Aim of the task: Beneath this instruction is a block of data; output from it exactly the lines that run from the one containing "the peers in" through the one containing "(** The boxes", inclusive.
------ Records for this exercise
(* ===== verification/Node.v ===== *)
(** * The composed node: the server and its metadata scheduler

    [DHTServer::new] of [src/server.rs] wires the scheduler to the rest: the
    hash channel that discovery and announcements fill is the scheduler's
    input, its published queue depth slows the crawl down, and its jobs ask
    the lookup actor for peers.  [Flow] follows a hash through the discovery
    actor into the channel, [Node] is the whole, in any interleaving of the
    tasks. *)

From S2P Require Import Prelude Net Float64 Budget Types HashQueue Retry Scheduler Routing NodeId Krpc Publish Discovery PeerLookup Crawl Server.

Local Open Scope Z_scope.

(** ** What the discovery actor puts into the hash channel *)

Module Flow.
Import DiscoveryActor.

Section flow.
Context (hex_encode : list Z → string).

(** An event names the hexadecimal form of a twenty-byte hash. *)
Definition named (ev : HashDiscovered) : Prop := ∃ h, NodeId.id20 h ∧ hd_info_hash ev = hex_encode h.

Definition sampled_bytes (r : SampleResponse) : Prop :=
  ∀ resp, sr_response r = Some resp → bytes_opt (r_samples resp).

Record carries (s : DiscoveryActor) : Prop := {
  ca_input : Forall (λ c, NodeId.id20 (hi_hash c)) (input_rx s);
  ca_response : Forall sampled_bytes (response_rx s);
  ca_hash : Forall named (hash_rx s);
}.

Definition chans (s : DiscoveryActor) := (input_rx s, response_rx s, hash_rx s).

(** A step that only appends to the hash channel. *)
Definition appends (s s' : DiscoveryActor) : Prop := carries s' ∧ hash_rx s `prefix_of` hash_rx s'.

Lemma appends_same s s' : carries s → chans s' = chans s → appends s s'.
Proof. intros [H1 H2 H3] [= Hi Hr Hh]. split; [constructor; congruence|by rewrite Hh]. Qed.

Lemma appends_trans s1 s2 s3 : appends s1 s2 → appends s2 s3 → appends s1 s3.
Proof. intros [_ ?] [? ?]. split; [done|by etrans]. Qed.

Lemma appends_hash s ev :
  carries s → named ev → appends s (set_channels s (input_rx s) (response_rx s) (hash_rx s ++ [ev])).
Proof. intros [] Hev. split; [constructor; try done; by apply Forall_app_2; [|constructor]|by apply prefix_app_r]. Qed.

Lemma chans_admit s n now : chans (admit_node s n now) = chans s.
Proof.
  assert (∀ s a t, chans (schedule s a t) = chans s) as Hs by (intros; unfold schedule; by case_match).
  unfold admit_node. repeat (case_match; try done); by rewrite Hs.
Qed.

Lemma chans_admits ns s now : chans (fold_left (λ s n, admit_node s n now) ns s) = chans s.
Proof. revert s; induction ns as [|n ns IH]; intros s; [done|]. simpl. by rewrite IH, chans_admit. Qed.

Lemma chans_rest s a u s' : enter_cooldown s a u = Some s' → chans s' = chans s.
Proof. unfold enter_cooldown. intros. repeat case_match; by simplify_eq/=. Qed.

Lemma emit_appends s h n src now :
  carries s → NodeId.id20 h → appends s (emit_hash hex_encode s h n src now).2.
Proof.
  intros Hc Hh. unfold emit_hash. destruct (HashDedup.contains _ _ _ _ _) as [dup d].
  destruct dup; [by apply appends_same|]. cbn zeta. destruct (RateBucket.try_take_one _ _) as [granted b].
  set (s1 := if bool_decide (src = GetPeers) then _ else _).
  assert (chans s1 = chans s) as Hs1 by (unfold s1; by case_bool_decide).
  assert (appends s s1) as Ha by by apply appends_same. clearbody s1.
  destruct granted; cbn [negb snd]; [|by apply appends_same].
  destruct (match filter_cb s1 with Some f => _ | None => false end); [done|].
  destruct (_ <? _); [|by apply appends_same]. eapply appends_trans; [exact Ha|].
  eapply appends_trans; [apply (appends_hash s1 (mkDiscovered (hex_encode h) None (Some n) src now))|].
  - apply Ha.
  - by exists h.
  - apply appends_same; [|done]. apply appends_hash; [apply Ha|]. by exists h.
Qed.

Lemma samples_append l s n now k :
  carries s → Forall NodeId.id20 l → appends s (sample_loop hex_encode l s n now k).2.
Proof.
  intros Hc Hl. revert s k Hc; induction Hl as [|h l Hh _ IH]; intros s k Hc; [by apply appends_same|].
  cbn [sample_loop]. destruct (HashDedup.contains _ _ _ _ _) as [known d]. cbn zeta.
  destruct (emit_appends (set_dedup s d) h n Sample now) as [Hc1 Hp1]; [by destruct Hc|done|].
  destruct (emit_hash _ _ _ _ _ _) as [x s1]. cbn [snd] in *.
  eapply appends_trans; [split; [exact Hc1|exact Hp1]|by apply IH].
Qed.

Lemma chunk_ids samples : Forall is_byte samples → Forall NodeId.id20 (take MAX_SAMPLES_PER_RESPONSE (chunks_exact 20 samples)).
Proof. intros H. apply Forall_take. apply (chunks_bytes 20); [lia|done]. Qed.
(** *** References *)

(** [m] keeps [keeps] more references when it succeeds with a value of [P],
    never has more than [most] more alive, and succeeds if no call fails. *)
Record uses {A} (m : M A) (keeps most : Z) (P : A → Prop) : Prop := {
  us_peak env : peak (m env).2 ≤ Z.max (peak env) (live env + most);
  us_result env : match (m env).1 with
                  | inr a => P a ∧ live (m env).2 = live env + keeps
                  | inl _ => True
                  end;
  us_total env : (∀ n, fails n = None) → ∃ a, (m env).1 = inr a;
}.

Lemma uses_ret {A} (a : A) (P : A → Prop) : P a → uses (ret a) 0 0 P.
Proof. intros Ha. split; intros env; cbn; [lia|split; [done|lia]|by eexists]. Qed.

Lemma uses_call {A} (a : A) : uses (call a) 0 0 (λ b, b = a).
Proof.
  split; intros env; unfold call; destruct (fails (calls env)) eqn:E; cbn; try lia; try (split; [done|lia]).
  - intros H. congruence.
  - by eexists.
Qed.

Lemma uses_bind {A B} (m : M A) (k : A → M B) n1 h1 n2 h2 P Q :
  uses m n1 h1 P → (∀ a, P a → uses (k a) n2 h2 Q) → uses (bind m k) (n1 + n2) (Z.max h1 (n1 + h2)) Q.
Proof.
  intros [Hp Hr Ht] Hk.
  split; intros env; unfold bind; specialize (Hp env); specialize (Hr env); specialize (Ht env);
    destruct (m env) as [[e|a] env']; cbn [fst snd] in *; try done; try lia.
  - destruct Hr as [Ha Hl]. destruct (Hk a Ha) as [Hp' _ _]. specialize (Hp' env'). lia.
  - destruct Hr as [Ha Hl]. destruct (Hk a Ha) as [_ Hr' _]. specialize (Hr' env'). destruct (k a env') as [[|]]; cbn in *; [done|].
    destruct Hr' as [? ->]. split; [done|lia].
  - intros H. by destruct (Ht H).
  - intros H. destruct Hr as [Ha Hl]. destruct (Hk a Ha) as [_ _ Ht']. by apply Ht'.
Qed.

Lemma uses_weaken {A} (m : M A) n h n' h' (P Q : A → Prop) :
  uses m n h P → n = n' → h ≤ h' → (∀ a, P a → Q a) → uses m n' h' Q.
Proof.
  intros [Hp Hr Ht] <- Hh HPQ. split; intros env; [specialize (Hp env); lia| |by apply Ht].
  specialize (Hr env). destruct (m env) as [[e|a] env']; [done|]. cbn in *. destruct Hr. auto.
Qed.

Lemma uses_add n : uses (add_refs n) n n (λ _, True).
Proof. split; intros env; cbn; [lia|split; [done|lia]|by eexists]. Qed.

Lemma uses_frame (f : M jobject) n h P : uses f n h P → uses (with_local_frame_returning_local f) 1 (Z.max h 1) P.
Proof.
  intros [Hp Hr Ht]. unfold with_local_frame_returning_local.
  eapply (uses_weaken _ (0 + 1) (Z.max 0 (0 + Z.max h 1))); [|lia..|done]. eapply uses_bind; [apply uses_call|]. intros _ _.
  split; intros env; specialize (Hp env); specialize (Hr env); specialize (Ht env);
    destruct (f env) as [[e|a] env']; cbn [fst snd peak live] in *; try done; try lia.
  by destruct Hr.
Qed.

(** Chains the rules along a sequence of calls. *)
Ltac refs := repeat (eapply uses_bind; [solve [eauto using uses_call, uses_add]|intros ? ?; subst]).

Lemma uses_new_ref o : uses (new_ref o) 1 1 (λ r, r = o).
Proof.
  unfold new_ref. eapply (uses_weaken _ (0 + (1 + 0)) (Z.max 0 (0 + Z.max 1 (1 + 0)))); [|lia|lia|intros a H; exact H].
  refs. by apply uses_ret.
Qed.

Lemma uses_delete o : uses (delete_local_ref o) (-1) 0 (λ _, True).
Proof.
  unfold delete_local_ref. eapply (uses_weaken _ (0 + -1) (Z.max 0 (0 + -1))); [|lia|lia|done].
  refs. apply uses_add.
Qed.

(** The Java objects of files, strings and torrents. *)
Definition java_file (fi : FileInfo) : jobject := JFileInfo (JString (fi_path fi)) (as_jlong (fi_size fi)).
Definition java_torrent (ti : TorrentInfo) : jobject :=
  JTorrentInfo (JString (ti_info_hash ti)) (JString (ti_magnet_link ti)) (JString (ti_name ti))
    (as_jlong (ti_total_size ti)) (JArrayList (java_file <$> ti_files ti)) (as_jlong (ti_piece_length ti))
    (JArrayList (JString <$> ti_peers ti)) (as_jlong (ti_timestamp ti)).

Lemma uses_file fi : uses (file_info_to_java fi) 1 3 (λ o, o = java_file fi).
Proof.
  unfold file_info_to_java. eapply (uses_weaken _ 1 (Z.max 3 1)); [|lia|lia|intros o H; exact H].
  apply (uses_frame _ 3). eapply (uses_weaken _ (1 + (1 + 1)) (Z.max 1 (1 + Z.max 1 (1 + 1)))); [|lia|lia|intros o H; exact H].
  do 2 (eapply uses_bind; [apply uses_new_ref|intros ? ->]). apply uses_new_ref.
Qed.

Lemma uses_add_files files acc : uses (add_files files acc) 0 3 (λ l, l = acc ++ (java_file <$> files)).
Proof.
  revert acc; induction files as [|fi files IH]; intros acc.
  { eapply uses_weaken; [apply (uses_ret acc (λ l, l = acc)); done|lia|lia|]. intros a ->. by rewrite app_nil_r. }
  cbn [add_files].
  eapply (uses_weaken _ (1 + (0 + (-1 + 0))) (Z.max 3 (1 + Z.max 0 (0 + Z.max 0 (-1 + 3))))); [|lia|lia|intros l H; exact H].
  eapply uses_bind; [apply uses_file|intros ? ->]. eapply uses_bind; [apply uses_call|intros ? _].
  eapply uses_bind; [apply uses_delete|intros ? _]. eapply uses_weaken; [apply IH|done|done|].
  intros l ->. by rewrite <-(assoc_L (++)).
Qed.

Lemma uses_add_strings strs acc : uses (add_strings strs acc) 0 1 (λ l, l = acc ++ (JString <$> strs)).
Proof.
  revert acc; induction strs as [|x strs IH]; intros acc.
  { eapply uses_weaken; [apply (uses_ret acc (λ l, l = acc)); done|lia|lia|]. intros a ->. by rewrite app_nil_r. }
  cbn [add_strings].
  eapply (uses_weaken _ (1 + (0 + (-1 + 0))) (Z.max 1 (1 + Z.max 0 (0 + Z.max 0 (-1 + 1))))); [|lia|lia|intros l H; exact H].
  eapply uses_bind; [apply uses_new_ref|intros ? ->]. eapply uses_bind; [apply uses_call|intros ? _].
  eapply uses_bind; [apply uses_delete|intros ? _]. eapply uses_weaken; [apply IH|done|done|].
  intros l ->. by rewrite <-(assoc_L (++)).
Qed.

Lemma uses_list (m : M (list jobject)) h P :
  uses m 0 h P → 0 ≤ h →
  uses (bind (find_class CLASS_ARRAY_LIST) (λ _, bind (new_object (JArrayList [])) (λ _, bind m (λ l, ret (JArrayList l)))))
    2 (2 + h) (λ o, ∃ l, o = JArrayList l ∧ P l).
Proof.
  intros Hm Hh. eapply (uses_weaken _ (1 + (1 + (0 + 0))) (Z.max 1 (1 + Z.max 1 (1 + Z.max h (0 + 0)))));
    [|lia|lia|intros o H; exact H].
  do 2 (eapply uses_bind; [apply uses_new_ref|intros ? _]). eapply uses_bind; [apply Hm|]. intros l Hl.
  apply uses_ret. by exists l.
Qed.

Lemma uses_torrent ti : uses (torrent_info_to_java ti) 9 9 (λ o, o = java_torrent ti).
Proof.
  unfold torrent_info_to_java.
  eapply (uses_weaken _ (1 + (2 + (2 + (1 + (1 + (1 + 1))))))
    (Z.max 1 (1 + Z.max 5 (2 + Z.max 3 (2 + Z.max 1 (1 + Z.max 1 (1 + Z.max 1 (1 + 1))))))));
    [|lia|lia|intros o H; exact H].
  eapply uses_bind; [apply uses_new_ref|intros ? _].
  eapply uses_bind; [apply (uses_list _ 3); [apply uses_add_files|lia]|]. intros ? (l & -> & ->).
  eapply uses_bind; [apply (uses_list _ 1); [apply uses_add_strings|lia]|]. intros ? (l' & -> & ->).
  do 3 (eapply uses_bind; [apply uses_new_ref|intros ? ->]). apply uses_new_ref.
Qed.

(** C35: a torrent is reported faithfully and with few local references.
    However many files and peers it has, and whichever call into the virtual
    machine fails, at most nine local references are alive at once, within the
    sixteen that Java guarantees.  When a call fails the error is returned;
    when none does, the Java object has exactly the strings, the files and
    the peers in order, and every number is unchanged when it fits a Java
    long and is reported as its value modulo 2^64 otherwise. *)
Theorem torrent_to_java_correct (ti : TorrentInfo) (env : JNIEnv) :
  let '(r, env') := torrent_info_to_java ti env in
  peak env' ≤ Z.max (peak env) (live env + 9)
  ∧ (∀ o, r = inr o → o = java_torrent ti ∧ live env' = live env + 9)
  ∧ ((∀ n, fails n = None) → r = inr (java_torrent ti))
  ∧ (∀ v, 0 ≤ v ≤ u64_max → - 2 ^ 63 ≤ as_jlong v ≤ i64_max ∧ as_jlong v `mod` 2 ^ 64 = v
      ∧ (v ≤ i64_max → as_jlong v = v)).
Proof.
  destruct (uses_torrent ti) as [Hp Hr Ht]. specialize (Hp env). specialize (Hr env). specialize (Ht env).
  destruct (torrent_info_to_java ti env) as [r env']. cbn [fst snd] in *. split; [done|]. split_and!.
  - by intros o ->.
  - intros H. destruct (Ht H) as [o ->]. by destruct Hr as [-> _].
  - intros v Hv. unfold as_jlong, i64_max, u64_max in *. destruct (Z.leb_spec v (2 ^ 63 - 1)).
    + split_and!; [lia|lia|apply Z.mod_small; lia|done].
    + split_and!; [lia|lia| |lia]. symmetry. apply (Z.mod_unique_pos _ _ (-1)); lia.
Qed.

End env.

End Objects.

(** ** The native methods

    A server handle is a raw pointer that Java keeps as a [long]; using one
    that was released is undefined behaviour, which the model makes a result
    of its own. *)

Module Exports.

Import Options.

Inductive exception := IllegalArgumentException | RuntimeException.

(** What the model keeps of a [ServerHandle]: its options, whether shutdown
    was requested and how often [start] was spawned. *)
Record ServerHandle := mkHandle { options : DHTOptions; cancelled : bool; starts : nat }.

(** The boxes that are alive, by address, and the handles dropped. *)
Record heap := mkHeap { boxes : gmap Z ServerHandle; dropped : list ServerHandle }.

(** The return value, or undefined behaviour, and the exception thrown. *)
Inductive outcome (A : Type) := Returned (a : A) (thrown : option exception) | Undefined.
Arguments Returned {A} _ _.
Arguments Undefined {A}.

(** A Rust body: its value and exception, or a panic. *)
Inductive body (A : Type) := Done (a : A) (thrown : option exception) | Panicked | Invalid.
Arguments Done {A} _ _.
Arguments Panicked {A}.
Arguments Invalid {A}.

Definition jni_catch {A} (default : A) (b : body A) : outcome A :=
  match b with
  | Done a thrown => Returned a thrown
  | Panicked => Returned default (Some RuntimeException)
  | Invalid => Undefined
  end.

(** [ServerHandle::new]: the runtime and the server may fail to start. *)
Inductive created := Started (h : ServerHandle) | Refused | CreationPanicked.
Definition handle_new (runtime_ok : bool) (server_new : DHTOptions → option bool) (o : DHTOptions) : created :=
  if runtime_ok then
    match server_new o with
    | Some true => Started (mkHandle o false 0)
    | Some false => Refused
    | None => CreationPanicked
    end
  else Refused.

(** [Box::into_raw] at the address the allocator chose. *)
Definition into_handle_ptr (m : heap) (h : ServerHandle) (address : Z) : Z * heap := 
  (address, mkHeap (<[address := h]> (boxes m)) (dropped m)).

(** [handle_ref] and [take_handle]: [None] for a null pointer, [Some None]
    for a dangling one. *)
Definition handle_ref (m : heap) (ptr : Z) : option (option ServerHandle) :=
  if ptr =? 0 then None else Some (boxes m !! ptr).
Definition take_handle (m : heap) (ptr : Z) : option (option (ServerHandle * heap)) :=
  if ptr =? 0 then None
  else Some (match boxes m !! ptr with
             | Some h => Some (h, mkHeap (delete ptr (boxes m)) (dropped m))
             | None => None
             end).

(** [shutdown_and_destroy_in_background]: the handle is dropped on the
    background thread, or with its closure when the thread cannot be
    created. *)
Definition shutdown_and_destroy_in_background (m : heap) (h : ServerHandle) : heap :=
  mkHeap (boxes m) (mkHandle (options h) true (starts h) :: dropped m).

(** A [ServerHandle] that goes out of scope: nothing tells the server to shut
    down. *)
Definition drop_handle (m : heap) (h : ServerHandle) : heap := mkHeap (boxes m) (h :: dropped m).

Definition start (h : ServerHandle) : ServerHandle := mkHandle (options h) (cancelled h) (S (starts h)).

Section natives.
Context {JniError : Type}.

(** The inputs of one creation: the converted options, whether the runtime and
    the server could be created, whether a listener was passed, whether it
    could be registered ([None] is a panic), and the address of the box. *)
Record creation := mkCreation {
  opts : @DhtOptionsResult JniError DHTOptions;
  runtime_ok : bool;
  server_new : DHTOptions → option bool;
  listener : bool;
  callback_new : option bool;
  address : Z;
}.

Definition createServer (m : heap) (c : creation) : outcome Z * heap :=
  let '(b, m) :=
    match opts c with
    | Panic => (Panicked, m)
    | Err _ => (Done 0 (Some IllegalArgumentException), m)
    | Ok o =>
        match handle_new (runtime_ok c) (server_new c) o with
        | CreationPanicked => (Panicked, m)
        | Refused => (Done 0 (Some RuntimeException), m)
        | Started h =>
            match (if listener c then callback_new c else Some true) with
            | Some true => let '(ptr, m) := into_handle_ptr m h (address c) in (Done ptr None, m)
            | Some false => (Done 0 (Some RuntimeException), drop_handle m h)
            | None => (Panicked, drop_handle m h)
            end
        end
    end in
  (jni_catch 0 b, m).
------------
Solved exercise:
    the peers in order, and every number is unchanged when it fits a Java
    long and is reported as its value modulo 2^64 otherwise. *)
Theorem torrent_to_java_correct (ti : TorrentInfo) (env : JNIEnv) :
  let '(r, env') := torrent_info_to_java ti env in
  peak env' ≤ Z.max (peak env) (live env + 9)
  ∧ (∀ o, r = inr o → o = java_torrent ti ∧ live env' = live env + 9)
  ∧ ((∀ n, fails n = None) → r = inr (java_torrent ti))
  ∧ (∀ v, 0 ≤ v ≤ u64_max → - 2 ^ 63 ≤ as_jlong v ≤ i64_max ∧ as_jlong v `mod` 2 ^ 64 = v
      ∧ (v ≤ i64_max → as_jlong v = v)).
Proof.
  destruct (uses_torrent ti) as [Hp Hr Ht]. specialize (Hp env). specialize (Hr env). specialize (Ht env).
  destruct (torrent_info_to_java ti env) as [r env']. cbn [fst snd] in *. split; [done|]. split_and!.
  - by intros o ->.
  - intros H. destruct (Ht H) as [o ->]. by destruct Hr as [-> _].
  - intros v Hv. unfold as_jlong, i64_max, u64_max in *. destruct (Z.leb_spec v (2 ^ 63 - 1)).
    + split_and!; [lia|lia|apply Z.mod_small; lia|done].
    + split_and!; [lia|lia| |lia]. symmetry. apply (Z.mod_unique_pos _ _ (-1)); lia.
Qed.

End env.

End Objects.

(** ** The native methods

    A server handle is a raw pointer that Java keeps as a [long]; using one
    that was released is undefined behaviour, which the model makes a result
    of its own. *)

Module Exports.

Import Options.

Inductive exception := IllegalArgumentException | RuntimeException.

(** What the model keeps of a [ServerHandle]: its options, whether shutdown
    was requested and how often [start] was spawned. *)
Record ServerHandle := mkHandle { options : DHTOptions; cancelled : bool; starts : nat }.

(** The boxes that are alive, by address, and the handles dropped. *)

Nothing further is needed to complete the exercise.